Knowing What Tooth Decay Is.
It all starts with a normal bacterium in one’s mouth. The bacteria would feed on the food that is left in your mouth and upon feeding to it, it would produce a debris in the form of an acid. A filmy substance called plaque would then be produced; this is a combination of bacteria, food debris, acid and saliva in the mouth. Usually, the plaque is formed 20 minutes after eating.
Plaque is usually removed through brushing and flossing but if it would not be removed from the mouth, it would eventually start the decaying process of the tooth. If it is still neglected, the plaque would eventually harden into a mineral-like substance that is called tartar, the bad thing about tartar is that it is harder to remove compared to plaque. These two things would contribute to the onset of gum diseases such as periodontitis and gingivitis.
Not only gum diseases, but plaque build-up would also affect the surface of the teeth, most especially its protective covering, the enamel. The attack on the enamel would lead to the formation of cavities. Patients cannot feel the cavities at first however, if it is left untreated, it would become larger and would then compromise the blood vessels and most especially the different nerves surrounding the teeth that would give the shooting pain whenever the cavity is hit. If this is continually neglected, it would ultimately result into tooth loss.
What Causes Tooth Decay?
Carbohydrates, which is comprised of starch an sugars, are the main culprits of the tooth decay and cavity formation. Substances or foods that are sticky would also promote formation of cavity because it is good breeding ground for bacterial accumulation. Moreover, people who snack a lot would more likely develop a higher risk of cavity formation because there is a plaque that is formed frequently.

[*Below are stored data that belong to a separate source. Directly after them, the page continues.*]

(** ** Recovery *)

(** The watermark is in memory, well formed, and has consumed at least [s0]. *)
Definition keeps (s0 : gmap string Wm.TreeWatermark) (p : LocalLeaseProvider) : Prop :=
  ∃ s, Wm.state (watermark p) = Some s ∧ Wm.wf_store (watermark p) ∧ Wm.used_le s0 s.

Lemma keeps_wm {A} s0 (m : Wm.Store A) : WmSpec.good m → preserves (keeps s0) (wm m).
Proof.
  intros Hg p (s & Hs & Hw & Hle). unfold wm. rewrite zoom_run. simpl.
  destruct (Hg (watermark p) s Hs Hw) as (s' & Hs' & Hw' & Hle' & _).
  exists s'. split_and!; [done..|]. by transitivity s.
Qed.
Lemma keeps_ls {A} s0 (m : Ls.Store A) : preserves (keeps s0) (ls m).
Proof. intros p H. unfold ls. by rewrite zoom_run. Qed.
Lemma keeps_jr {A} s0 (m : Jr.Journal A) : preserves (keeps s0) (jr m).
Proof. intros p H. unfold jr. by rewrite zoom_run. Qed.
Lemma keeps_wm_lift {A} s0 (r : result Wm.Error A) : preserves (keeps s0) (wm_lift r).
Proof. by intros p H. Qed.
Hint Resolve keeps_wm keeps_ls keeps_jr keeps_wm_lift WmSpec.good_markUnavailable : provider.

Ltac keep :=
  repeat first
    [ apply preserves_bind; [|intros ?]
    | apply preserves_for; intros ? _
    | apply preserves_ret | apply preserves_get
    | solve [auto with provider]
    | case_match ].

Lemma keeps_append_use s0 tree branch i st rid ph tx ts dev :
  preserves (keeps s0) (append_use sha256_hex tree branch i st rid ph tx ts dev).
Proof. unfold append_use. keep. Qed.
Hint Resolve keeps_append_use : provider.

Lemma keeps_reconcile_slot s0 e : preserves (keeps s0) (reconcile_slot e).
Proof. unfold reconcile_slot. keep. Qed.
Lemma keeps_reconcile_reservation s0 now ids kv :
  preserves (keeps s0) (reconcile_reservation sha256_hex now ids kv).
Proof. destruct kv as [id e]. unfold reconcile_reservation. keep. Qed.
Lemma keeps_reconcile_lease s0 now l : preserves (keeps s0) (reconcile_lease sha256_hex now l).
Proof. unfold reconcile_lease, getByReservation. keep. Qed.
Lemma keeps_recover s0 now : preserves (keeps s0) (recoverExpiredReservations sha256_hex now).
Proof. unfold recoverExpiredReservations, each, recover_lease, getByReservation. keep. Qed.
Lemma keeps_burn s0 now : preserves (keeps s0) (burnUnresolvedReservations sha256_hex now).
Proof. unfold burnUnresolvedReservations, each, burn_lease, getByReservation. keep. Qed.
Hint Resolve keeps_reconcile_slot keeps_reconcile_reservation keeps_reconcile_lease keeps_recover
  keeps_burn : provider.

Lemma preserves_Ok {A} (I : LocalLeaseProvider → Prop) (m : Provider A) p r p' :
  preserves I m → m p = (r, p') → I p → I p'.
Proof. intros Hm E HI. specialize (Hm p HI). by rewrite E in Hm. Qed.

(** The slot loop makes each of its slots unavailable, for the rest of the call. *)
Lemma reconcile_slots_used l : ∀ p p' s0,
  each l reconcile_slot p = (Ok tt, p') → keeps s0 p →
  ∃ s, keeps s p' ∧ Wm.used_le s0 s ∧ ∀ e, e ∈ l → Wm.used s (Jr.treeId e) (Wm.flat (Jr.indices e)).
Proof.
  induction l as [|e l IH]; intros p p' s0 H Hk; unfold each in H; simpl in H.
  { injection H as <-. exists s0. split_and!; [done..|]. set_solver. }
  apply mbind_Ok in H as ([] & p1 & He & H). unfold reconcile_slot in He.
  apply wm_Ok in He as (w & He & ->). destruct Hk as (s1 & Hs1 & Hw1 & Hle1).
  destruct (WmSpec.markUnavailable_Ok _ _ _ _ _ s1 Hs1 Hw1 He) as (Hv & Hw & Hu & _).
  pose proof (WmSpec.good_markUnavailable (Jr.treeId e) (Jr.indices e) (Jr.status e) _ s1 Hs1 Hw1)
    as (s2 & Hs2 & Hw2 & Hle2 & _). rewrite He in Hs2, Hw2. simpl in *.
  destruct (IH (set_watermark w p) p' s2) as (s & Hks & Hle & Hall); [done|by exists s2|].
  exists s. split; [done|]. split; [by transitivity s1; [|transitivity s2]|].
  intros e' [->|Hin]%elem_of_cons; [|by apply Hall]. by apply Hle, Hu.
Qed.
(* ===== verification/CanonicalSpec.v ===== *)
(** * What canonical JSON identifies

    The text of canonical JSON determines the value up to the order of the
    members of its objects: this is what lets its hash stand for the value. *)

From Stdlib Require Import ZArith Lia QArith Ascii String.
From stdpp Require Import base sets list strings sorting.
From S2P Require Import Prelude JsBase JsText Canonical.

Module CjSpec.
Import Js JsText Cj.
#[local] Arguments String.append : simpl nomatch.

(** ** Plain data and its equivalence *)

(** Values made of strings, booleans, [null], safe integers, arrays and objects
    with distinct keys. *)
Fixpoint plain (v : jsval) : Prop :=
  match v with
  | JNull | JBool _ | JStr _ => True
  | JNum n => ∃ z, n = of_Z z ∧ Z.abs z <= MAX_SAFE_INTEGER
  | JArr _ l => (fix all l := match l with [] => True | x :: l => plain x ∧ all l end) l
  | JObj _ fs =>
      NoDup fs.*1 ∧
      (fix all (fs : list (string * jsval)) := match fs with [] => True | kv :: fs => plain kv.2 ∧ all fs end) fs
  | _ => False
  end.

Lemma plain_arr i l : plain (JArr i l) ↔ Forall plain l.
Proof.
  induction l as [|x l IH]; [by simpl|]. rewrite Forall_cons, <- IH. done.
Qed.
Lemma plain_obj i fs : plain (JObj i fs) ↔ NoDup fs.*1 ∧ Forall (λ kv, plain kv.2) fs.
Proof.
  assert (H : ∀ fs, (fix all (fs : list (string * jsval)) :=
    match fs with [] => True | kv :: fs => plain kv.2 ∧ all fs end) fs ↔ Forall (λ kv, plain kv.2) fs).
  { clear. induction fs as [|x l IH]; [done|]. by rewrite Forall_cons, <- IH. }
  simpl. by rewrite H.
Qed.

(** The same value, whatever the order of members and the object identities. *)
Inductive json_equiv : jsval → jsval → Prop :=
| equiv_null : json_equiv JNull JNull
| equiv_bool b : json_equiv (JBool b) (JBool b)
| equiv_num n : json_equiv (JNum n) (JNum n)
| equiv_str s : json_equiv (JStr s) (JStr s)
| equiv_arr i j l l' : Forall2 json_equiv l l' → json_equiv (JArr i l) (JArr j l')
| equiv_obj i j fs fs' gs gs' :
    fs ≡ₚ gs → fs' ≡ₚ gs' →
    Forall2 (λ x y, x.1 = y.1 ∧ json_equiv x.2 y.2) gs gs' → json_equiv (JObj i fs) (JObj j fs').

(** Induction that reaches the elements and members. *)
Lemma jsval_nested_ind (P : jsval → Prop) :
  P JUndef → P JNull → (∀ b, P (JBool b)) → (∀ n, P (JNum n)) → (∀ z, P (JBig z)) → (∀ s, P (JStr s)) →
  (∀ n, P (JFun n)) → (∀ i l, Forall P l → P (JArr i l)) → (∀ i fs, Forall (λ kv, P kv.2) fs → P (JObj i fs)) →
  ∀ v, P v.
Proof.
  intros HU HN HB Hn Hz Hs Hf Ha Ho. fix IH 1. intros [].
  - exact HU.
  - exact HN.
  - apply HB.
  - apply Hn.
  - apply Hz.
  - apply Hs.
  - apply Hf.
  - apply Ha. induction l as [|x l IHl]; constructor; [apply IH | exact IHl].
  - apply Ho. induction fields as [|kv fs IHl]; constructor; [apply IH | exact IHl].
Qed.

There can be no denying that the usual affected individuals of both cavity and tooth decay are the young ones, however, we must not disregard the fact that adults can also be affected too. With age, gum diseases appear more often than tooth decay and damages occurring in the gums would highly expose the roots of the teeth to excess plaque, making them highly at risk for being affected with cavities too. Fillings would deteriorate over time thus allowing bacterial accumulation that would result into decay of tooth.
When Should Cavities Be Filled?
Usually during regular dental check-ups, cavities are found to be just small. Sometimes, dentists make use of x-ray machines in order to locate those that cannot be seen in the naked eyes. Possible cavities are hinted with increased sensitivity to sweet, hot, or cold drinks. If you notice a shooting pain whenever eating those kind of food, then it is best to immediately go to your dentist and have yourself checked.

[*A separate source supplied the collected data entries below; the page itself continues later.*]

(* ===== verification/JsonSpec.v ===== *)
(** * JSON text reads back

    The reader's fuel never runs out, and the text of plain data reads back as the
    data, whatever follows it. *)

From Stdlib Require Import ZArith Lia QArith Ascii String.
From stdpp Require Import base list strings.
From S2P Require Import Prelude JsBase JsText JsMap NumSpec CanonicalSpec Json.

Module JsonSpec.
Import Js JsText JsMap JsNum CjSpec Json.
#[local] Arguments String.append : simpl nomatch.

(** ** What is left is shorter *)

Lemma skip_space_le s : (String.length (skip_space s) <= String.length s)%nat.
Proof. induction s as [|c s IH]; [done|]. simpl. destruct (json_space c); simpl; lia. Qed.
Lemma string_body_lt n : ∀ s t r, (String.length s <= n)%nat → string_body s = Some (t, r) → (String.length r < String.length s)%nat.
Proof.
  induction n as [|n IH]; intros [|c s] t r Hn E; try done; [simpl in Hn; lia|]. simpl in Hn. cbn [string_body] in E.
  destruct (Ascii.eqb c dquote); [injection E as <- <-; simpl; lia|].
  destruct (Ascii.eqb c "\").
  - destruct s as [|e s]; [done|]. simpl in Hn. destruct (Ascii.eqb e "u").
    + destruct s as [|a [|b [|g [|d s]]]]; try done. simpl in Hn. destruct (hex4 a b g d); [|done]. cbn [mbind option_bind] in E.
      destruct (string_body s) as [[t' r']|] eqn:Es; [|done]. injection E as <- <-. apply IH in Es; [simpl in *; lia|lia].
    + destruct (escaped e); [|done]. cbn [mbind option_bind] in E.
      destruct (string_body s) as [[t' r']|] eqn:Es; [|done]. injection E as <- <-. apply IH in Es; [simpl in *; lia|lia].
  - destruct (code c <? 32); [done|]. destruct (string_body s) as [[t' r']|] eqn:Es; [|done]. injection E as <- <-.
    apply IH in Es; [simpl; lia|lia].
Qed.
Lemma span_while_le p s : (String.length (span_while p s).2 <= String.length s)%nat.
Proof. induction s as [|c s IH]; [done|]. simpl. destruct (p c); [|done]. destruct (span_while p s) as [a b]. simpl in *. lia. Qed.
Lemma take_fraction_le s f r : take_fraction s = Some (f, r) → (String.length r <= String.length s)%nat.
Proof.
  destruct s as [|c s]; simpl; [by intros [= <- <-]|]. destruct (Ascii.eqb c "."); [|by intros [= <- <-]].
  pose proof (span_while_le is_digit s). destruct (span_while is_digit s) as [a b]. destruct (String.eqb a ""); [done|].
  intros [= <- <-]. simpl in *. lia.
Qed.
Lemma take_exponent_le s f r : take_exponent s = Some (f, r) → (String.length r <= String.length s)%nat.
Proof.
  destruct s as [|c s]; simpl; [by intros [= <- <-]|]. destruct (Ascii.eqb c "e" || Ascii.eqb c "E"); [|by intros [= <- <-]].
  set (x := match s with String x r' => _ | EmptyString => _ end).
  assert (String.length x.2 <= String.length s)%nat as Hx.
  { unfold x. destruct s as [|y s]; [done|]. destruct (Ascii.eqb y "+" || Ascii.eqb y "-"); simpl; lia. }
  destruct x as [sign y]. simpl in Hx. pose proof (span_while_le is_digit y).
  destruct (span_while is_digit y) as [a b]. destruct (String.eqb a ""); [done|]. intros [= <- <-]. simpl in *. lia.
Qed.
Lemma number_token_lt s t r : number_token s = Some (t, r) → (String.length r < String.length s)%nat.
Proof.
  unfold number_token. assert (String.length (take_sign s).2 <= String.length s)%nat as Hs.
  { destruct s as [|c s]; [done|]. simpl. destruct (Ascii.eqb c "-"); simpl; lia. }
  destruct (take_sign s) as [sign s1]. simpl in Hs.
  assert (String.length (span_while is_digit s1).1 + String.length (span_while is_digit s1).2 = String.length s1)%nat as Hp.
  { clear. induction s1 as [|c s IH]; [done|]. simpl. destruct (is_digit c); [|done]. destruct (span_while is_digit s). simpl in *. lia. }
  destruct (span_while is_digit s1) as [ip s2]. simpl in Hp. destruct ip as [|c ip]; [done|].
  destruct (int_ok (String c ip)); [|done]. destruct (take_fraction s2) as [[f s3]|] eqn:Ef; [|done].
  apply take_fraction_le in Ef. cbn [mbind option_bind fst snd]. destruct (take_exponent s3) as [[e s4]|] eqn:Ee; [|done].
  apply take_exponent_le in Ee. intros [= <- <-]. simpl in *. lia.
Qed.
Lemma drop_str_le n s : (String.length (drop_str n s) <= String.length s)%nat.
Proof. rewrite length_drop_str. lia. Qed.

If the cavity has been located already, you have several options as an intervention. First, you may want to have filling placed inside it so that it can cover the hole that is caused by the tooth decay.

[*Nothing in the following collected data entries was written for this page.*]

Definition computeAuthorityDecisionId (d : DecisionBase) : result AuthError string :=
  h ← domainHash "TOTEM_AUTHORITY_DECISION_V1"
        (JObj 1 [("intentId", JStr (b_intentId d)); ("mandateId", JStr (b_mandateId d));
                 ("mandateVerificationValid", JBool (b_valid d));
                 ("usageSnapshotHash", JStr (b_usageSnapshotHash d));
                 ("evidenceIds", str_array 2 (sorted (b_evidenceIds d)));
                 ("evaluatedAt", num (b_evaluatedAt d)); ("policyVersion", JStr (b_policyVersion d));
                 ("finalStatus", JStr (b_finalStatus d));
                 ("matchedRules", str_array 3 (sorted (b_matchedRules d)));
                 ("failedRules", str_array 4 (sorted (b_failedRules d)))]%string);
  Ok ("totem:decision:" +:+ h).

(** The members [snapshotFromUsage] leaves [undefined] are present. *)
Definition snapshot_value (s : AuthorityUsageSnapshot) : jsval :=
  JObj 1 [("mandateProofId", JStr (s_mandateProofId s)); ("totalCount", num (totalCount s));
          ("totalAmount", js_opt (totalAmount s));
          ("windowStart", match windowStart s with Some z => num z | None => JUndef end);
          ("windowEnd", match windowEnd s with Some z => num z | None => JUndef end)]%string.
Definition computeUsageSnapshotHash (s : AuthorityUsageSnapshot) : result AuthError string :=
  domainHash "TOTEM_AUTHORITY_USAGE_V1" (snapshot_value s).

(** [usageId]s compare by [localeCompare], here by code units. *)
Definition usage_le (a b : AuthorityUsage) : Prop := String.le (usageId a) (usageId b).
#[global] Instance usage_le_dec : RelDecision usage_le.
Proof. intros a b. unfold usage_le, String.le. apply _. Defined.
Definition computeUsageRoot (receipts : list AuthorityUsage) : result AuthError string :=
  domainHash "TOTEM_AUTHORITY_USAGE_ROOT_V1"
    (JArr 1 (map (λ r, JObj 2 [("usageId", JStr (usageId r)); ("mandateProofId", JStr (mandateProofId r));
                               ("intentId", JStr (u_intentId r)); ("usedAt", num (usedAt r));
                               ("count", num (usage_count r)); ("amount", js_opt (usage_amount r))]%string)
                 (merge_sort usage_le receipts))).

End ids.

(** ** mandate.ts *)

Record CreateAgentMandateParams := mkCreate {
  cp_grantor : string; cp_grantee : string; cp_principal : string; cp_scope : string;
  cp_constraints : option (list MandateConstraint); cp_usageLimit : option UsageLimit;
  cp_issuedAt : option Z; cp_expiresAt : option Z; cp_revocationEpoch : option Z }.

Definition createAgentMandate (p : CreateAgentMandateParams) (now : Z) : MandateBody :=
  mkMandate (cp_grantor p) (cp_grantee p) (cp_principal p) (cp_scope p) (cp_constraints p)
    (cp_usageLimit p) (default now (cp_issuedAt p)) (cp_expiresAt p) (cp_revocationEpoch p).

Definition MANDATE_SCHEMA : string := "totem:authority:mandate/v1".

(** What [createMandateProofDraft] hands to [createProof]. *)
Record ProofDraft := mkDraft {
  dr_kind : string; dr_subject : string * string; dr_issuer : string;
  dr_issuedAt : Z; dr_expiresAt : option Z; dr_payload : string * MandateBody }.
Definition createMandateProofDraft (m : MandateBody) : ProofDraft :=
  mkDraft "custom" (grantee m, "agent"%string) (grantor m) (issuedAt m) (expiresAt m) (MANDATE_SCHEMA, m).

Inductive IdentityStatus := active | rotated | revoked.
#[global] Instance IdentityStatus_eq_dec : EqDecision IdentityStatus.
Proof. solve_decision. Defined.

Record Delegate := mkDelegate { delegatedAddress : string; scopes : list string }.
Record ResolvedIdentity := mkResolved {
  status : IdentityStatus; rootAddress : string; controllerAddress : string; delegates : list Delegate }.
Record ProofVerifyResult := mkVerify {
  v_valid : bool; v_reason : option string; v_expired : option bool; signerAddress : option string }.

(** What the proof and identity packages provide to the engine. *)
Class Verifier := mkVerifier {
  SignedProof : Type;
  IdentityGraph : Type;
  proofId : SignedProof → string;
  payload_schema : SignedProof → option string;
  payload_mandate : SignedProof → option MandateBody;
  verifyProof : SignedProof → Z → Z → ProofVerifyResult;
  document_id : IdentityGraph → string;
  resolveIdentityGraph : IdentityGraph → option ResolvedIdentity }.
Lemma allowed_iff_verified_and_covered_witness :
  match evaluateAuthority sha_id (toy_params "1" "40" [] 5) with
  | Ok (d, _) => allowed d = true ∧ covered (toy_params "1" "40" [] 5) toy_mandate
  | Err _ => False
  end.
Proof.
  pose proof (proj1 toy_evaluation_run) as Hrun.
  pose proof (allowed_iff_verified_and_covered sha_id (toy_params "1" "40" [] 5)) as H. revert Hrun H.
  generalize (evaluateAuthority sha_id (toy_params "1" "40" [] 5)). intros [[d delta]|e] Hrun H; [|discriminate].
  injection Hrun as Ha _. split; [exact Ha|].
  destruct (proj1 (proj1 (H d delta eq_refl)) Ha) as (b & Hb & _ & Hc). injection Hb as <-. exact Hc.
Defined.

(** C38. When every allowed use is evaluated against a snapshot of the uses so far
    and then recorded, no window of the limit ever holds more uses than [maxCount]
    nor a larger total than [maxTotal]. *)
Theorem limits_hold_in_every_window `{Verifier} sha3_hex l us :
  (∀ m, maxCount l = Some m → 0 <= m) → history sha3_hex l us → within_limit l us.
Proof.
  intros Hm Hh. induction Hh as [|us p b d delta a id pid Hh IH Hpm Hul Hsnap Hev Hal Ha].
  - intros t w. split; [exact Hm|]. intros s _. apply big_of_digits_nonneg.
  - destruct (evaluate_allowed _ _ _ _ Hev) as (-> & Hiff & _).
    apply Hiff in Hal as (b' & Hpm' & _ & _ & _ & _ & _ & Hcheck).
    rewrite Hpm in Hpm'. injection Hpm' as <-. specialize (Hcheck l Hul).
    by eapply record_within_limit.
Qed.

Definition recorded (r : result AuthError (AuthorityDecision * UsageDelta)) (us : list AuthorityUsage)
    (id pid : string) (now : Z) : list AuthorityUsage :=
  match r with
  | Ok (d, delta) =>
      if allowed d then us ++ [mkUsage id pid (d_intentId d) now
                                 (Some (Some (d_count delta), default None (typed_amount delta)))] else us
  | Err _ => us
  end.

Lemma toy_history_step us n amt now id pid s :
  history sha_id toy_limit us → snapshotFromUsage us now (Some toy_limit) = Ok s →
  history sha_id toy_limit (recorded (evaluateAuthority sha_id (toy_params n amt us now)) us id pid now).
Proof.
  intros Hh Hs. destruct (evaluateAuthority _ _) as [[d delta]|e] eqn:E; [|done]. simpl.
  destruct (allowed d) eqn:Ha; [|done].
  pose proof (evaluate_allowed _ _ _ _ E) as (Hd & _).
  apply (history_record sha_id toy_limit us (toy_params n amt us now) toy_mandate d delta); try done.
  - simpl. by rewrite Hs.
  - by rewrite Hd.
Qed.

Definition toy_uses : list AuthorityUsage :=
  recorded (evaluateAuthority sha_id (toy_params "1" "60" [] 5)) [] "u1" "p" 5.

Lemma limits_hold_in_every_window_witness :
  let us := recorded (evaluateAuthority sha_id (toy_params "2" "60" toy_uses 6)) toy_uses "u2" "p" 6 in
  length toy_uses = 1%nat ∧ us = toy_uses ∧ within_limit toy_limit us.
Proof.
  split; [vm_compute; reflexivity|]. split; [vm_compute; reflexivity|].
  apply (limits_hold_in_every_window sha_id toy_limit);
    [intros m Hm; injection Hm as <-; discriminate|].
  eapply toy_history_step; [|vm_compute; reflexivity].
  eapply toy_history_step; [constructor|vm_compute; reflexivity].
Defined.

(** A numeric constraint on a fractional number, on either side, throws
    instead of comparing. *)
Theorem fractional_operands_throw n v op z :
  num_integer n = None → as_bigint v = Ok z →
  compareNumeric (JNum n) v op = Err (JsThrow RangeError) ∧
  compareNumeric v (JNum n) op = Err (JsThrow RangeError).
Proof. intros Hn Hv. unfold compareNumeric. rewrite Hv. simpl. by rewrite Hn. Qed.

Lemma fractional_operands_throw_witness :
  compareNumeric (JNum (NFin (5 # 2))) (JStr "10") lte = Err (JsThrow RangeError).
Proof. apply (fractional_operands_throw (NFin (5 # 2)) (JStr "10") lte (Some 10)); reflexivity. Defined.

(** The id of an intent depends neither on its nonce nor on the order in which
    its constraints were written. *)
Theorem intent_id_ignores_nonce_and_order sha3_hex act pr ag tg cs cs' n n' id :
  cs ≡ₚ cs' → NoDup cs.*1 →
  computeActionIntentId sha3_hex (mkAction act pr ag tg (Some cs) n) = Ok id →
  computeActionIntentId sha3_hex (mkAction act pr ag tg (Some cs') n') = Ok id.
Proof.
  intros Hp Hnd. unfold computeActionIntentId, domainHash, Cj.domainHash, intent_rest, constraints.
  pose proof (canonicalJson_perm 2 2 cs cs') as Hv. cbn [fmap option_fmap option_map].
  generalize dependent (JObj 2 cs). generalize dependent (JObj 2 cs'). intros v' v Hv.
  rewrite !Cj.canonicalJson_obj. unfold Cj.member_pairs.
  destruct (Cj.canonicalJson v) as [t|e] eqn:E; destruct tg as [tg|]; simpl; rewrite E; simpl; try done;
    by rewrite (Hv t Hp Hnd eq_refl).
Qed.

Lemma intent_id_ignores_nonce_and_order_witness :
  let a := toy_action "1" "40" in
  ∃ id, computeActionIntentId sha_id a = Ok id ∧
    computeActionIntentId sha_id
      (mkAction (action a) (principal a) (agent a) (target a)
         (Some [("memo", JStr "x"); ("amount", JStr "40")]%string) (Some "2"%string)) = Ok id.
Proof.
  simpl. eexists. split; [vm_compute; reflexivity|].
  eapply (intent_id_ignores_nonce_and_order sha_id "pay:invoice" "alice" "bot" (Some "shop"%string)
    [("amount", JStr "40"); ("memo", JStr "x")]%string [("memo", JStr "x"); ("amount", JStr "40")]%string
    (Some "1"%string) (Some "2"%string)).
  - constructor.
  - apply (bool_decide_unpack _). vm_compute. exact I.
  - vm_compute. reflexivity.
Defined.

End AuthSpec.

You may also put a crown if there has been a great damage done to the tooth. This is for the purpose to reinforce it. The process would be that the damaged portion of the teeth is removed and the crown is placed above the remaining dental tissue.
If the decay has worsened and affected even the root of the tooth, root canal procedure is the only remedy left for this. Nerve tissue and blood vessels are removed with this procedure.
Taking Care Of Your Teeth
Maintaining a good oral hygiene is the only way to prevent yourself from developing a tooth decay and cavity. By brushing and flossing regularly, and seeing your dentist at least twice a year would be enough to suffice. If you start to feel sensitivity in your teeth, then you should make an appointment to your dentist already because the sooner that the decay is detected that easier that it is treated.